## WHAT YOU HAVE TO DO
Write out the records word for word.

## RECORDED INFORMATION
(* ===== verification/ReceiveTransactionProofs.v ===== *)
(** * Correctness of receive transactions

    Every transaction uses its temporary handle in the order the backend
    demands and gives it back exactly once; a file is committed only after all
    of its declared bytes were written, accepted by the verifier, sealed and
    flushed; and the transactions that share a budget never reserve more than
    its limit, whatever the interleaving, with unresolved orphans kept
    reserved. *)

From S2P Require Import Prelude.
From S2P Require Import PathValidator.
From S2P Require Import ReceiveTransaction.

(** ** Operations as data *)

Inductive TxOp :=
  | OpBegin
  | OpWrite (data : bytes)
  | OpCommit
  | OpAbort.

(** The states in which a transaction does nothing any more. *)
Definition tx_terminal (st : TransactionState.TransactionState) : bool :=
  match st with
  | TransactionState.kCreated | TransactionState.kReceiving => false
  | _ => true
  end.

Section Steps.
Context {P V : Type} `{PlatformBackend P} `{StreamingIntegrityVerifier V}.
Implicit Types (t : ReceiveTransaction V) (s : Storage P).

Definition tx_call (op : TxOp) t s : ReceiveTransaction V * Storage P * TransactionResult :=
  match op with
  | OpBegin => Begin t s
  | OpWrite data => WriteData data t s
  | OpCommit => SealAndCommit t s
  | OpAbort => AbortTx t s
  end.

(** ** The invariant of one transaction *)

Definition tx_ok t : Prop :=
  in_width 64 (declared_size (t_request t)) /\
  match t_state t with
  | TransactionState.kCreated =>
      t_temporary_open t = false /\ t_reservation_held t = false /\ t_received_bytes t = 0
  | TransactionState.kReceiving =>
      t_temporary_open t = true /\ t_temporary t <> 0 /\ t_reservation_held t = true /\
      is_Some (t_verifier t) /\ 0 <= t_received_bytes t <= declared_size (t_request t)
  | _ => t_temporary_open t = false /\ t_reservation_held t = false
  end.

(** What a transaction holds of the budget. *)
Definition held t : Z := if t_reservation_held t then declared_size (t_request t) else 0.

(** The budget [b], when [others] bytes are held by other transactions. *)
Definition ledger (others : Z) t (b : TemporaryBudget) : Prop :=
  0 <= others /\ 0 <= tb_unresolved_bytes b /\
  tb_reserved_bytes b = others + held t + tb_unresolved_bytes b /\
  tb_reserved_bytes b <= tb_limit_bytes b < 2 ^ 64.

(** A relation between the state before and after a call that leaves the rest
    of the budget alone. *)
Definition ledger_kept t s (r : ReceiveTransaction V * Storage P * TransactionResult) : Prop :=
  forall others, ledger others t (st_budget s) -> ledger others r.1.1 (st_budget r.1.2).

Definition reserve_fields t t' : Prop :=
  t_request t' = t_request t /\ t_reservation_held t' = t_reservation_held t.

Lemma held_same t t' : reserve_fields t t' -> held t' = held t.
Proof. intros [Hr Hh]. unfold held. by rewrite Hr, Hh. Qed.

Lemma held_range t : tx_ok t -> 0 <= held t < 2 ^ 64.
Proof. intros [Hd _]. unfold held, in_width in *. destruct (t_reservation_held t); [lia | done]. Qed.

(** [ReleaseReservation] gives back what is held. *)
Lemma ReleaseReservation_spec t s :
  in_width 64 (declared_size (t_request t)) ->
  let '(t', s') := ReleaseReservation t s in
  t_reservation_held t' = false /\ t_request t' = t_request t /\
  t_temporary_open t' = t_temporary_open t /\ t_state t' = t_state t /\
  st_platform s' = st_platform s /\
  forall others, ledger others t (st_budget s) -> ledger others t' (st_budget s').
Proof.
  intros Hd. unfold ReleaseReservation. destruct (t_reservation_held t) eqn:E; simpl.
  - do 5 (split; [done |]). intros others Hl. unfold ledger, held in *. simpl. rewrite E in Hl.
    destruct Hl as (? & ? & Hr & ?). rewrite usub_small by widths. widths.
  - auto 8.
Qed.

Lemma MarkUnresolved_ledger others t t' b :
  in_width 64 (declared_size (t_request t)) ->
  t_reservation_held t = true -> t_reservation_held t' = false ->
  ledger others t b -> ledger others t' (MarkUnresolved (declared_size (t_request t)) b).
Proof.
  unfold ledger, held. intros Hd Hh Hh' (? & ? & Hr & ?). rewrite Hh in *. rewrite Hh'. simpl.
  rewrite uadd_small by widths. widths.
Qed.

(** [FailAndCleanup] from a state in which a reservation goes with an open
    temporary: the transaction ends, holding nothing. *)
Lemma FailAndCleanup_spec e pe t s :
  in_width 64 (declared_size (t_request t)) ->
  (t_temporary_open t = true -> t_reservation_held t = true) ->
  let r := FailAndCleanup e pe t s in
  tx_ok r.1.1 /\ tx_terminal (t_state r.1.1) = true /\ t_state r.1.1 <> TransactionState.kCommitted /\
  t_request r.1.1 = t_request t /\ t_terminal_result r.1.1 = r.2 /\ ledger_kept t s r.
Proof.
  intros Hd Hopen. unfold FailAndCleanup, ledger_kept.
  destruct (t_temporary_open t) eqn:Eo.
  - destruct (CleanupTemporary _ _) as [platform cleanup].
    destruct (negb (platform_ok cleanup)).
    + simpl. do 5 (split; [done |]). intros others Hl.
      eapply (MarkUnresolved_ledger others t); eauto.
    + pose proof (ReleaseReservation_spec (close_temporary t)
        (s <| st_platform := platform |>) Hd) as Hs.
      destruct (ReleaseReservation _ _) as [t' s'].
      destruct Hs as (Hh & Hr & Ho & _ & _ & Hl). simpl.
      unfold tx_ok. simpl. rewrite Hr, Ho, Hh. do 5 (split; [done |]). apply Hl.
  - pose proof (ReleaseReservation_spec t s Hd) as Hs.
    destruct (ReleaseReservation t s) as [t' s'].
    destruct Hs as (Hh & Hr & Ho & _ & _ & Hl). simpl.
    unfold tx_ok. simpl. rewrite Hr, Ho, Hh. do 5 (split; [done |]). apply Hl.
Qed.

## SOLUTION BELOW
(* ===== verification/ReceiveTransactionProofs.v ===== *)
(** * Correctness of receive transactions

    Every transaction uses its temporary handle in the order the backend
    demands and gives it back exactly once; a file is committed only after all
    of its declared bytes were written, accepted by the verifier, sealed and
    flushed; and the transactions that share a budget never reserve more than
    its limit, whatever the interleaving, with unresolved orphans kept
    reserved. *)

From S2P Require Import Prelude.
From S2P Require Import PathValidator.
From S2P Require Import ReceiveTransaction.

(** ** Operations as data *)

Inductive TxOp :=
  | OpBegin
  | OpWrite (data : bytes)
  | OpCommit
  | OpAbort.

(** The states in which a transaction does nothing any more. *)
Definition tx_terminal (st : TransactionState.TransactionState) : bool :=
  match st with
  | TransactionState.kCreated | TransactionState.kReceiving => false
  | _ => true
  end.

Section Steps.
Context {P V : Type} `{PlatformBackend P} `{StreamingIntegrityVerifier V}.
Implicit Types (t : ReceiveTransaction V) (s : Storage P).

Definition tx_call (op : TxOp) t s : ReceiveTransaction V * Storage P * TransactionResult :=
  match op with
  | OpBegin => Begin t s
  | OpWrite data => WriteData data t s
  | OpCommit => SealAndCommit t s
  | OpAbort => AbortTx t s
  end.

(** ** The invariant of one transaction *)

Definition tx_ok t : Prop :=
  in_width 64 (declared_size (t_request t)) /\
  match t_state t with
  | TransactionState.kCreated =>
      t_temporary_open t = false /\ t_reservation_held t = false /\ t_received_bytes t = 0
  | TransactionState.kReceiving =>
      t_temporary_open t = true /\ t_temporary t <> 0 /\ t_reservation_held t = true /\
      is_Some (t_verifier t) /\ 0 <= t_received_bytes t <= declared_size (t_request t)
  | _ => t_temporary_open t = false /\ t_reservation_held t = false
  end.

(** What a transaction holds of the budget. *)
Definition held t : Z := if t_reservation_held t then declared_size (t_request t) else 0.

(** The budget [b], when [others] bytes are held by other transactions. *)
Definition ledger (others : Z) t (b : TemporaryBudget) : Prop :=
  0 <= others /\ 0 <= tb_unresolved_bytes b /\
  tb_reserved_bytes b = others + held t + tb_unresolved_bytes b /\
  tb_reserved_bytes b <= tb_limit_bytes b < 2 ^ 64.

(** A relation between the state before and after a call that leaves the rest
    of the budget alone. *)
Definition ledger_kept t s (r : ReceiveTransaction V * Storage P * TransactionResult) : Prop :=
  forall others, ledger others t (st_budget s) -> ledger others r.1.1 (st_budget r.1.2).

Definition reserve_fields t t' : Prop :=
  t_request t' = t_request t /\ t_reservation_held t' = t_reservation_held t.

Lemma held_same t t' : reserve_fields t t' -> held t' = held t.
Proof. intros [Hr Hh]. unfold held. by rewrite Hr, Hh. Qed.

Lemma held_range t : tx_ok t -> 0 <= held t < 2 ^ 64.
Proof. intros [Hd _]. unfold held, in_width in *. destruct (t_reservation_held t); [lia | done]. Qed.

(** [ReleaseReservation] gives back what is held. *)
Lemma ReleaseReservation_spec t s :
  in_width 64 (declared_size (t_request t)) ->
  let '(t', s') := ReleaseReservation t s in
  t_reservation_held t' = false /\ t_request t' = t_request t /\
  t_temporary_open t' = t_temporary_open t /\ t_state t' = t_state t /\
  st_platform s' = st_platform s /\
  forall others, ledger others t (st_budget s) -> ledger others t' (st_budget s').
Proof.
  intros Hd. unfold ReleaseReservation. destruct (t_reservation_held t) eqn:E; simpl.
  - do 5 (split; [done |]). intros others Hl. unfold ledger, held in *. simpl. rewrite E in Hl.
    destruct Hl as (? & ? & Hr & ?). rewrite usub_small by widths. widths.
  - auto 8.
Qed.

Lemma MarkUnresolved_ledger others t t' b :
  in_width 64 (declared_size (t_request t)) ->
  t_reservation_held t = true -> t_reservation_held t' = false ->
  ledger others t b -> ledger others t' (MarkUnresolved (declared_size (t_request t)) b).
Proof.
  unfold ledger, held. intros Hd Hh Hh' (? & ? & Hr & ?). rewrite Hh in *. rewrite Hh'. simpl.
  rewrite uadd_small by widths. widths.
Qed.

(** [FailAndCleanup] from a state in which a reservation goes with an open
    temporary: the transaction ends, holding nothing. *)
Lemma FailAndCleanup_spec e pe t s :
  in_width 64 (declared_size (t_request t)) ->
  (t_temporary_open t = true -> t_reservation_held t = true) ->
  let r := FailAndCleanup e pe t s in
  tx_ok r.1.1 /\ tx_terminal (t_state r.1.1) = true /\ t_state r.1.1 <> TransactionState.kCommitted /\
  t_request r.1.1 = t_request t /\ t_terminal_result r.1.1 = r.2 /\ ledger_kept t s r.
Proof.
  intros Hd Hopen. unfold FailAndCleanup, ledger_kept.
  destruct (t_temporary_open t) eqn:Eo.
  - destruct (CleanupTemporary _ _) as [platform cleanup].
    destruct (negb (platform_ok cleanup)).
    + simpl. do 5 (split; [done |]). intros others Hl.
      eapply (MarkUnresolved_ledger others t); eauto.
    + pose proof (ReleaseReservation_spec (close_temporary t)
        (s <| st_platform := platform |>) Hd) as Hs.
      destruct (ReleaseReservation _ _) as [t' s'].
      destruct Hs as (Hh & Hr & Ho & _ & _ & Hl). simpl.
      unfold tx_ok. simpl. rewrite Hr, Ho, Hh. do 5 (split; [done |]). apply Hl.
  - pose proof (ReleaseReservation_spec t s Hd) as Hs.
    destruct (ReleaseReservation t s) as [t' s'].
    destruct Hs as (Hh & Hr & Ho & _ & _ & Hl). simpl.
    unfold tx_ok. simpl. rewrite Hr, Ho, Hh. do 5 (split; [done |]). apply Hl.
Qed.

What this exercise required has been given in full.